The big supermarkets have such buying-power that they're able pretty much to dictate what their producers do, and as I said they're acutely aware of what people want - cheap food.

Meat is the most expensive part of most people's shopping baskets, so by eating less meat produced by more humane means everyone would save money - and the supermarkets would lose! I feel this is the only incentive they could have to begin to stock more humanely produced meat, and as demand increased more & more farmers would turn to this way of production, so the prices should fall as the process continues. I think it would take years but be worth it in the long run, which is why I said I feel the solution is for people to eat less, but more humanely produced meat & chicken.

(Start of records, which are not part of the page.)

Record CreateMarketplaceQuoteInput : Type := {
  mi_customerId : option string;
  mi_vendorId : string;
  mi_branchId : option string;
  mi_returnBranchId : option string;
  mi_vehicleClass : option CarCategory;
  mi_carId : string;
  mi_startDate : Z;
  mi_endDate : Z;
  mi_tripType : option TripType;
  mi_couponCode : option string;
  mi_ancillaries : list AncillarySelectionInput;
  mi_deliveryAddress : option string;
  mi_idempotencyKey : option string;
}.
Record MarketEnv : Type := {
  me_now : Z;
  me_tz : Z;
  me_freshId : string;
}.

(** What the snapshot of a quote says, in numbers. *)
Record QuoteSnapshot : Type := {
  qs_quoteId : string;
  qs_tenantId : string;
  qs_customerId : option string;
  qs_carId : string;
  qs_vehicleClass : CarCategory;
  qs_tripType : TripType;
  qs_startDate : Z;
  qs_endDate : Z;
  qs_subtotal : Q;
  qs_discountTotal : Q;
  qs_feesTotal : Q;
  qs_taxTotal : Q;
  qs_depositTotal : Q;
  qs_totalPayable : Q;
  qs_netToVendor : Q;
  qs_expiresAt : Z;
  qs_status : QuoteStatus;
  qs_integrityChecksum : string;
}.

(** The values the hashed text prints; equal numbers print alike. *)
Definition ChecksumPayload : Type := string * Z * Z * list Q.
Definition payload (carId : string) (startDate endDate : Z) (amounts : list Q) : ChecksumPayload :=
  (carId, startDate, endDate, map Qred amounts).

Record MarketTotals : Type := {
  mt_subtotal : Q;
  mt_discountTotal : Q;
  mt_feesTotal : Q;
  mt_taxTotal : Q;
  mt_depositTotal : Q;
  mt_totalPayable : Q;
  mt_netToVendor : Q;
  mt_appliedCouponCode : option string;
  mt_lineItems : list QuoteLineItem;
}.
Definition hashedAmounts (t : MarketTotals) : list Q :=
  [mt_subtotal t; mt_discountTotal t; mt_feesTotal t; mt_taxTotal t; mt_depositTotal t; mt_totalPayable t].

Section market_quotes.
Context {R : Type} {col : NumericColumn} {num : DecimalNumbers}.
Abbreviation MM := (M (MarketStore R)).
Variable checksum : ChecksumPayload -> string.

Definition QUOTE_LOCK_DURATION_MINUTES : Z := 15.

Definition itemType (c : ItemCategory) : QuoteLineItemType :=
  match c with
  | IC_BASE => QL_BASE_RENTAL | IC_TAX => QL_GST | IC_DEPOSIT => QL_SECURITY_DEPOSIT
  | IC_DISCOUNT => QL_DURATION_DISCOUNT | IC_MULTIPLIER | IC_FEE => QL_PLATFORM_FEE
  end.
Definition pricedLine (i : PricingItem) : QuoteLineItem :=
  line (itemType (pi_category i)) (pi_rate i) (pi_quantity i) (pi_amount i) (pi_isRefundable i).
Definition addonLine (i : CalculatedAncillaryItem) : QuoteLineItem :=
  line QL_EXTRA_ADDON (ai_unitPrice i) (ai_quantity i) (ai_subtotal i) false.

Definition mapToSnapshot (id : string) (q : BookingQuote) : QuoteSnapshot :=
  let meta := qm_market (bq_metadata q) in
  {| qs_quoteId := id; qs_tenantId := bq_tenantId q; qs_customerId := bq_customerId q; qs_carId := bq_carId q;
     qs_vehicleClass := match meta with Some m => mm_vehicleClass m | None => CAT_SEDAN end;
     qs_tripType := bq_tripType q; qs_startDate := bq_startDate q; qs_endDate := bq_endDate q;
     qs_subtotal := rnd (bq_subtotal q); qs_discountTotal := rnd (bq_discountTotal q);
     qs_feesTotal := rnd (bq_feesTotal q); qs_taxTotal := rnd (bq_taxTotal q);
     qs_depositTotal := rnd (bq_depositTotal q); qs_totalPayable := rnd (bq_totalPayable q);
     qs_netToVendor := rnd (bq_netToVendor q); qs_expiresAt := bq_expiresAt q; qs_status := bq_status q;
     qs_integrityChecksum := match meta with Some m => mm_integrityChecksum m | None => "" end |}.

Definition pricingContext (input : CreateMarketplaceQuoteInput) (car : Car) (offer : CarOffer) : PricingContext :=
  {| px_vendorId := str_or (Some (mi_vendorId input)) (cf_vendorId offer);
     px_branchId := match truthy (mi_branchId input) with Some b => Some b | None => truthy (car_pickupHubId car) end;
     px_returnBranchId := mi_returnBranchId input;
     px_vehicleClass := default (car_type car) (mi_vehicleClass input); px_carId := Some (mi_carId input);
     px_startDate := mi_startDate input; px_endDate := mi_endDate input;
     px_tripType := default TRIP_SELF_DRIVE (mi_tripType input); px_couponDiscountAmount := None;
     px_deliveryFee := None; px_pickupFee := None; px_returnFee := None |}.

If you want to learn more, there's a wealth of information on th CIWF website, and for a wider view of animal issues my favourite is Animal Aid:

http://www.animalaid.org.uk/h/n/AA/HOME/

Response to article by Marc Bekoff

Each farm animal is equivically equal = companion pet animals. They have marvelous personalities if given a chance to show them to us and in a free-living form give far more pleasure in companionship, then a momentary gustatory taste of dead flesh.
Okay, humans want to eat animal products, so let's tally ho forward with lab grown meat, which most likely will reduce food born illnesses. In the meanwhile, folks cut the animal products out of your life. And, that means also leather, did you know the water usage to tan leather is horrendously high, let alone all aspects of live animal to final carnage use of water. So those who aspouse to being environmentalists and use animal products, flesh for food, diary products and other animal products- what is the matter with you. Wake up! For all else, wake up, save yourself, the planet and the animals.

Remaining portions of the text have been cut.